Access to the database is restricted by a master password or a key file. Both methods may be combined to create a "composite master key". If both methods are used, then both must be present to access the password database. KeePass version 2.x introduces a third option—dependency upon the current Windows user.
KeePass encrypts the database with the AES, Twofish or ChaCha20 symmetric cipher, where the first two are used in CBC/PKCS7 mode. AES is the default option in both KeePass editions, Twofish is available in KeePass 1.x, ChaCha20 is available only in KeePass 2.35 and higher. However, a separate plugin provides Twofish as an encryption algorithm in KeePass 2.x. In KeePass 1.x (KDB database format), the integrity of the data is checked using a SHA-256 hash of the plaintext, whereas in KeePass 2.x (KDBX database format), the authenticity of the data is ensured using a HMAC-SHA-256 hash of the ciphertext (Encrypt-then-MAC construction).
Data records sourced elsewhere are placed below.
Definition advance_cursor (status : iree_status_code) (source : pointer O) (data : list Z) (length : Z) (m : machine) : cursor :=
  mk_cursor status (pointer_add source length) (drop (Z.to_nat length) data) m.

(** The branch of the loop for a frame whose body is under way. *)
Definition process_frame_bytes (source : pointer O) (data : list Z) (m : machine) : cursor :=
  let '(target, available) := iree_net_frame_accumulator_query_receive_buffer (ma_accumulator m) in
  let length := Z.min (byte_length data) available in
  let m := copy_bytes target source (take (Z.to_nat length) data) m in
  let a := ma_accumulator m in
  let m := with_accumulator (set_frame_used (fa_frame_used a +64 length) a) m in
  let a := ma_accumulator m in
  let '(status, m) :=
    if fa_frame_used a =? fa_frame_size a then iree_net_frame_accumulator_complete_frame m else (IREE_STATUS_OK, m) in
  advance_cursor status source data length m.

(** The check at the end of the other branches. *)
Definition complete_if_full (c : cursor) : cursor :=
  let a := ma_accumulator (cu_machine c) in
  if bool_decide (cu_status c = IREE_STATUS_OK) && negb (fa_frame_used a =? 0) && (fa_frame_used a =? fa_frame_size a) then
    let '(status, m) := iree_net_frame_accumulator_complete_frame (cu_machine c) in
    mk_cursor status (cu_source c) (cu_data c) m
  else c.

(** A header that starts and ends in the input. *)
Definition process_whole_header (source : pointer O) (data : list Z) (m : machine) : cursor :=
  let header_size := ac_header_size cfg in
  let stay status m := mk_cursor status source data m in
  match iree_net_frame_accumulator_begin_frame (take (Z.to_nat header_size) data) m with
  | (IREE_STATUS_OK, m) =>
      let lookahead_size := header_size +64 fa_prefix_length (ma_accumulator m) in
      let capture (m : machine) :=
        let length := Z.min (byte_length data) lookahead_size in
        let m := copy_bytes (PointerHeader 0) source (take (Z.to_nat length) data) m in
        let m := with_accumulator (set_header_used length (ma_accumulator m)) m in
        let '(status, m) := if length =? lookahead_size then iree_net_frame_accumulator_begin_body m else (IREE_STATUS_OK, m) in
        complete_if_full (advance_cursor status source data length m) in
      if lookahead_size <=? byte_length data then
        match iree_net_frame_accumulator_match_receive data m with
        | (IREE_STATUS_OK, m) =>
            let a := ma_accumulator m in
            if bool_decide (fa_receive_operation a = None) && (fa_frame_size a <=? byte_length data) then
              let frame := take (Z.to_nat (fa_frame_size a)) data in
              let frame_lease := if fa_frame_size a =? byte_length data then ma_input m else None in
              let m := with_accumulator (iree_net_frame_accumulator_clear_frame a) m in
              let '(status, lease, m) := deliver_frame frame frame_lease m in
              let m := if fa_frame_size a =? byte_length data then with_input lease m else m in
              advance_cursor status source data (fa_frame_size a) m
            else capture m
        | (status, m) => stay status m
        end
      else capture m
  | (status, m) => stay status m
  end.

(** After bytes were collected: the header may now resolve, and the prefix be complete. *)
Definition finish_header (m : machine) : outcome :=
  let header_size := ac_header_size cfg in
  let a := ma_accumulator m in
  let '(status, m) :=
    if (fa_frame_size a =? 0) && (fa_header_used a =? header_size)
    then iree_net_frame_accumulator_begin_frame (take (Z.to_nat header_size) (fa_header a)) m else (IREE_STATUS_OK, m) in
  let a := ma_accumulator m in
  if bool_decide (status = IREE_STATUS_OK) && negb (fa_frame_size a =? 0) && (fa_header_used a =? header_size +64 fa_prefix_length a)
  then
    match iree_net_frame_accumulator_match_receive (fa_header a) m with
    | (IREE_STATUS_OK, m) => iree_net_frame_accumulator_begin_body m
    | r => r
    end
  else (status, m).

(** A header or prefix that is collected in the accumulator. *)
Definition process_header_bytes (source : pointer O) (data : list Z) (m : machine) : cursor :=
  let header_size := ac_header_size cfg in
  let a := ma_accumulator m in
  let lookahead_size := if fa_frame_size a =? 0 then header_size else header_size +64 fa_prefix_length a in
  let length := Z.min (byte_length data) (lookahead_size -64 fa_header_used a) in
  let m := copy_bytes (PointerHeader (fa_header_used a)) source (take (Z.to_nat length) data) m in
  let m := with_accumulator (set_header_used (fa_header_used a +64 length) (ma_accumulator m)) m in
  let '(status, m) := finish_header m in
  complete_if_full (advance_cursor status source data length m).

(** One iteration of the loop of [process]. *)
Definition process_iteration (source : pointer O) (data : list Z) (m : machine) : cursor :=
  let a := ma_accumulator m in
  if negb (fa_frame_used a =? 0) then process_frame_bytes source data m
  else if (fa_frame_size a =? 0) && (fa_header_used a =? 0) && (ac_header_size cfg <=? byte_length data) then
    process_whole_header source data m
  else process_header_bytes source data m.

(** [None] when the fuel runs out; every iteration that succeeds consumes a byte. *)
Fixpoint process_loop (fuel : nat) (source : pointer O) (data : list Z) (m : machine) : option outcome :=
  match data with
  | [] => Some (IREE_STATUS_OK, m)
  | _ =>
      match fuel with
      | 0%nat => None
      | S fuel =>
          let c := process_iteration source data m in
          if bool_decide (cu_status c = IREE_STATUS_OK) then process_loop fuel (cu_source c) (cu_data c) (cu_machine c)
          else Some (cu_status c, cu_machine c)
      end
  end.

Definition iree_net_frame_accumulator_process (span : carrier_span O) (m : machine) : option outcome :=
  if byte_length (cs_bytes span) =? 0 then Some (IREE_STATUS_OK, m)
  else if negb (iree_async_span_is_cpu_accessible span) then Some (IREE_STATUS_FAILED_PRECONDITION, m)
  else if span_is_null span then Some (IREE_STATUS_INVALID_ARGUMENT, m)
  else process_loop (length (cs_bytes span)) (cs_pointer span) (cs_bytes span) m.

Definition iree_net_frame_accumulator_abort (status : iree_status_code) (m : machine) : machine :=
  let a := ma_accumulator m in
  let operation := fa_receive_operation a in
  let bytes_transferred :=
    match operation with Some _ => fa_frame_used a -64 ac_header_size cfg -64 fa_prefix_length a | None => 0 end in
  let m := iree_async_buffer_lease_release (bl_storage <$> fa_frame_lease a) m in
  let m := with_accumulator (iree_net_frame_accumulator_clear_frame a) m in
  match operation with
  | Some o =>
      record_call (CallComplete o status bytes_transferred (operation_prefix o (ma_world m)) (placed_frame a o (ma_world m)))
        (with_world (queue_complete o status bytes_transferred (ma_world m)) m)
  | None => m
  end.

Definition iree_net_frame_accumulator_reset (m : machine) : machine :=
  let a := ma_accumulator m in
  match fa_receive_operation a with
  | Some _ => iree_net_frame_accumulator_abort IREE_STATUS_CANCELLED m
  | None =>
      with_accumulator (iree_net_frame_accumulator_clear_frame a)
        (iree_async_buffer_lease_release (bl_storage <$> fa_frame_lease a) m)
  end.

Definition iree_net_frame_accumulator_push_span (span : carrier_span O) (m : machine) : option outcome :=
  iree_net_frame_accumulator_process span (with_input None m).

(** The lease is released on every path unless the frame callback moved it. *)
Definition iree_net_frame_accumulator_push_lease (span : carrier_span O) (lease : carrier_lease) (m : machine) :
    option outcome :=
  let m := with_input (Some (cl_storage lease)) m in
  let release (r : outcome) := let '(status, m) := r in (status, with_input None (iree_async_buffer_lease_release (ma_input m) m)) in
  let relative_offset := cs_offset span -64 cl_offset lease in
  if negb (bool_decide (cs_region span = cl_region lease)) || (cs_offset span <? cl_offset lease)
     || (cl_length lease <? relative_offset) || (cl_length lease -64 relative_offset <? byte_length (cs_bytes span))
  then Some (release (IREE_STATUS_OUT_OF_RANGE, m))
  else release <$> iree_net_frame_accumulator_process span m.

Definition iree_net_frame_accumulator_buffered_bytes (a : accumulator) : Z := fa_header_used a +64 fa_frame_used a.

Definition iree_net_frame_accumulator_has_partial_frame (a : accumulator) : bool :=
  0 <? iree_net_frame_accumulator_buffered_bytes a.

End accumulator.

(** [sizeof(iree_net_frame_accumulator_t)] is a parameter. *)
Definition iree_net_frame_accumulator_calculate_storage_size (accumulator_size header_size : Z) : status_or Z :=
  match iree_host_size_checked_add header_size IREE_NET_MESSAGE_RECEIVE_PREFIX_CAPACITY with
  | None => Err IREE_STATUS_OUT_OF_RANGE
  | Some lookahead_size =>
      '(_, total_size) ← iree_struct_layout_calculate accumulator_size [Build_iree_struct_field_t lookahead_size 1 1 1];
      Ok total_size
  end.

(** [has_length] and [has_callback] are whether the function pointers are set; [storage] is
    what the flexible array held before. *)
Definition iree_net_frame_accumulator_initialize {W Q O} (has_length has_callback : bool) (cfg : accumulator_config W Q)
    (storage : list Z) : status_or (iree_net_frame_accumulator_t Q O) :=
  if ac_max_frame_size cfg =? 0 then Err IREE_STATUS_INVALID_ARGUMENT
  else if negb has_length || (ac_header_size cfg =? 0) || negb has_callback then Err IREE_STATUS_INVALID_ARGUMENT
  else if ac_max_frame_size cfg <? ac_header_size cfg then Err IREE_STATUS_INVALID_ARGUMENT
  else Ok (mk_frame_accumulator 0 0 None None 0 0 None storage).

Definition iree_net_frame_accumulator_set_receive_router {W Q} (router : option (list Z → option Q))
    (cfg : accumulator_config W Q) : accumulator_config W Q :=
  mk_accumulator_config (ac_frame_length cfg) (ac_header_size cfg) (ac_on_frame_complete cfg) router (ac_host_allocate cfg)
    (ac_release cfg) (ac_max_frame_size cfg).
==Notable KeePass derivatives==

- KeePassDX, a fork of KeePass designed for Android
- KeePassX, a multi-platform open source KeePass clone for Linux and macOS, built using the Qt libraries. As of December 2021, KeePassX is no longer actively maintained.
- KeePassXC (KeePass Cross-Platform Community Edition) is a fork of KeePassX written in C++.
- KeeWeb, a cross-platform JavaScript web application using the KeePass database format, desktop version built with Electron.
- KyPass, developed by Miguel Vanhove, compatible with Apple platforms and offering native support for Dropbox, OneDrive and other online backup services.

== Reception ==
In 2006 and 2016, Der Standard highlighted KeePass to its readers as an effective tool for managing and organizing passwords.